Kritik:
Bad Teacher
von
Christian Mester
BAD TEACHER
(2011)
Regie: Jake Kasdan
Cast: Cameron Diaz, Justin Timberlake, Jason Segel
Story:
Hätte der Dude aus dem Film The Big Lebowski eine Schwester,
hieße sie Elizabeth (Cameron Diaz). Die Blondine mit der
Modelfigur mag auf den ersten Blick wie eine gewöhnliche
Mittdreißigerin wirken, steht dem ikonischen
Bademantelträger aber in Nichts nach: sie raucht Marihuana,
trinkt hartes Zeug, ist ständig schwer verkatert und pfeift
auch sonst auf ein geregeltes Leben mit Fleiß und
Vorschriften. Mit geringstmöglichem Aufwand arbeitet sie als
Lehrerin an einer Schule, gelangweilt darauf wartend, dass ihr
dümmlicher, aber vor allem reicher Freund sie endlich
heiratet.
Weil
dieser jedoch rechtzeitig erkennt, wer sie wirklich ist, fliegt sie
unverhofft aus der gemeinsamen Villa und darf somit recht widerwillig
ans Pult zurück. Frustriert ignoriert sie den Lehrplan und
zeigt ihren Schülern jeden Tag dreist nur Filme, bis sie eines
Tages ihre zweite Chance zu bekommen scheint. Der gutaussehende junge
Lehrer Scott (Justin Timberlake) ist reich und gerade Single geworden
– ein ideales Opfer. Elizabeth krempelt also die
Ärmel hoch und versucht, zum Ärger einer bereits
schwer verliebten Kollegin, ihn für sich zu gewinnen.
Kritik:
Es gibt nicht
allzu viele Schauspielerinnen, die bereits mehr als zehn Millionen
Dollar Gage für eine Filmrolle bekommen haben. Wieso
ausgerechnet Cameron Diaz dazu gehört, weiß die
staksige Blondine heut selbst nicht. Wie sie bescheiden meint, ist sie
für das Schönheitsideal Hollywoods eigentlich viel zu
groß und hat zudem zu flache Kurven. Hinzu kommt, dass sie
die meisten ihrer stolzen männlichen Co-Stars im
Armdrücken schlagen kann, generell nichts von
Schönheits-OPs hält und sich weder als Sex-Symbol,
noch als angesagte Dramendarstellerin feiern lässt.

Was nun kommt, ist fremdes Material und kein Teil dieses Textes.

Definition index_name (i : index) : string := let 'Index n _ _ := i in n.
Definition on_model (name : string) (s : app_state) (f : model → option model) : option app_state :=
  m ← s !! lower name; m' ← f m; Some (<[lower name:=m']> s).
Definition with_fields (fs : gmap string field_def) (m : model) : model :=
  Model fs (m_options m) (m_indexes m) (m_constraints m).
Definition apply_operation (o : operation) (s : app_state) : option app_state :=
  match o with
  | CreateModel n fields options indexes constraints =>
      match s !! lower n with
      | Some _ => None
      | None => Some (<[lower n:=Model (list_to_map ((λ x : string * field, (x.1, field_def_of x.2)) <$> fields))
                                  (list_to_map options) indexes constraints]> s)
      end
  | AddField n x f => on_model n s (λ m,
      if bool_decide (is_Some (m_fields m !! x)) then None
      else Some (with_fields (<[x:=field_def_of f]> (m_fields m)) m))
  | AlterField n x f => on_model n s (λ m,
      _ ← m_fields m !! x; Some (with_fields (<[x:=field_def_of f]> (m_fields m)) m))
  | RemoveField n x => on_model n s (λ m,
      _ ← m_fields m !! x; Some (with_fields (delete x (m_fields m)) m))
  | AddIndex n i => on_model n s (λ m,
      Some (Model (m_fields m) (m_options m) (m_indexes m ++ [i]) (m_constraints m)))
  | RemoveIndex n x => on_model n s (λ m,
      if existsb (λ i, index_name i == x) (m_indexes m)
      then Some (Model (m_fields m) (m_options m) (filter (λ i, index_name i ≠ x) (m_indexes m)) (m_constraints m))
      else None)
  | AddConstraint n c => on_model n s (λ m,
      Some (Model (m_fields m) (m_options m) (m_indexes m) (m_constraints m ++ [c])))
  | AlterModelOptions n options => on_model n s (λ m,
      Some (Model (m_fields m) (list_to_map options) (m_indexes m) (m_constraints m)))
  | RunPython _ => Some s
  end.

(** ** What a schema must obey *)
(** The columns an index, a constraint or an ordering names: a leading minus means
    descending, a suffix after two underscores is a lookup. *)
Fixpoint before_lookup (x : string) : string :=
  match x with
  | EmptyString => ""
  | String c x' => if startswith "__" x then "" else String c (before_lookup x')
  end.
Definition column_of (x : string) : string :=
  before_lookup (match x with String "-" x' => x' | _ => x end).
Definition condition_columns (c : condition) : list string :=
  mjoin ((λ l : list (string * value), column_of ∘ fst <$> l) <$> c).
Definition index_columns (i : index) : list string :=
  let 'Index _ fields c := i in (column_of <$> fields) ++ condition_columns c.
Definition constraint_columns (c : constraint) : list string :=
  match c with Unique _ fields => column_of <$> fields | CheckThat _ c => condition_columns c end.
Definition ordering_columns (m : model) : list string :=
  match m_options m !! "ordering" with Some (VStrings l) => column_of <$> l | _ => [] end.
(** One primary key; every column that an index or a constraint names exists; a foreign key points at a model of
    the application. *)
Definition model_ok (app : string) (s : app_state) (m : model) : bool :=
  (Nat.eqb (length (filter (λ x : string * field_def, is_primary x.2 = true) (map_to_list (m_fields m)))) 1) &&
  forallb (λ x, bool_decide (is_Some (m_fields m !! x)))
    (mjoin (index_columns <$> m_indexes m) ++ mjoin (constraint_columns <$> m_constraints m)) &&
  forallb (λ x : string * field_def,
      match fd_args x.2 !! "to" with
      | Some (VStr t) => existsb (λ n : string * model, t == app +:+ "." +:+ n.1) (map_to_list s)
      | Some _ => false
      | None => true
      end) (map_to_list (m_fields m)).
Definition state_ok (app : string) (s : app_state) : bool :=
  forallb (λ x : string * model, model_ok app s x.2) (map_to_list s).

(** An ordering is no part of the database: it may name a column the next operation adds. *)
Definition orderings_ok (s : app_state) : bool :=
  forallb (λ x : string * model,
    forallb (λ c, bool_decide (is_Some (m_fields x.2 !! c))) (ordering_columns x.2)) (map_to_list s).
(** *** The operations after it *)
(** The bucket becomes mandatory, the texts go, the check constraint comes. *)
Definition object_matches_type (rt : resource_type) (o : option uuid) : bool :=
  match rt with RESOURCE_BUCKET => bool_decide (o = None) | _ => bool_decide (is_Some o) end.
Definition grant_of (g : legacy_grant) : option grant :=
  b ← lg_bucket g;
  st ← member_of subject_value all_subjects (lg_subject_type g);
  rt ← member_of resource_value all_resources (lg_resource_type g);
  perm ← member_of permission_value all_permissions (lg_permission g);
  eff ← member_of effect_value all_effects (lg_effect g);
  if object_matches_type rt (lg_object g) then
    Some (Grant (lg_id g) (lg_company_id g) b (lg_object g) st (lg_subject_id g) rt perm eff
            (lg_created_by_id g) (lg_created_at g) (lg_updated_at g) (lg_expires_at g) (lg_notes g))
  else None.
(** [None]: a row violates the new schema and the migration fails. *)
Definition migrate_grants (s : mig) : option world :=
  let s' := forwards_grant_fks s in
  if forallb (λ g, bool_decide (is_Some (grant_of g))) (rows (mg_grants s'))
  then Some (set_db (set_grants (λ _, omap grant_of (mg_grants s'))) (mg_world s')) else None.

(** ** [delete_user_buckets] *)
(** [kind] is the column before the migration, which may hold the value [user]; the deletion
    cascades to the files and to their links, grants have no foreign key yet. *)
Definition delete_user_buckets (kind : bucket → string) (d : db) : db :=
  let gone o := from_option (λ b, kind b == "user") false (obj_bucket d o) in
  set_links (row_delete (λ l, from_option gone false (db_objects d !! l_object_id l)))
    (set_objects (row_delete gone) (set_buckets (row_delete (λ b, kind b == "user")) d)).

Wer mit ihr gearbeitet hat, weiß aber zu berichten, dass sie
erfreulich unkompliziert im Umgang und äußerst
talentiert darin ist, gute Laune zu verbreiten. Ein Aspekt, der auch
auf der Leinwand ansteckend wirkt und mit dem sie schon in zahlreichen
Komödien punkten konnte. Bad Teacher scheint ihr nun mehr oder
weniger persönlich auf den Leib geschrieben zu sein, da es
sämtliche Gerüchte überspitzt, die um ihre
Person ranken – dass sie zum Pferde stehlen ist, jeden Mann
unter den Tisch trinken kann und eine äußerst
perfide Geschäftsfrau ist. Ein Image, aus der sie sich nun
bravurös eine Bombenrolle gestrickt hat.
Als
trinkfeste Lehrerin Elizabeth ist Cameron Diaz eine Wucht. Elizabeth
ist sogar noch fauler als der Dude und arbeitet aktiv daran, sich
endlich parasitär neu einnisten zu können, damit sie
selbst gar nichts mehr machen muss. Eine Rolle, die in vielen
Händen zu einer eindimensionalen Nullnummer hätte
werden können, von Diaz aber überraschend
facettenreich gespielt wird. Ohne näher auf die
Hintergründe der Figur eingehen zu können, zeichnet
sie ein Bild einer äußert schwierigen und
unmoralisch agierenden Person, die ihren Spaß sucht, diesen
aber stets auf Kosten anderer hat – und dabei trotzdem
sympathisch bleibt. Eine Rolle, die den gesamten Film dominiert und in
der Diaz einmal mehr selbstironisch mit ihrem von der
Öffentlichkeit auferlegten Sex-Appeal kokettieren kann.
Ihre Gegnerin im Film wird von der eher unbekannten Lucy Punch
gespielt, die ebenfalls gut ist und eine extrem konservative Lehrerin
aus dem Lehrbuch abgibt, die kurz vor ihrem Psychoknacks steht.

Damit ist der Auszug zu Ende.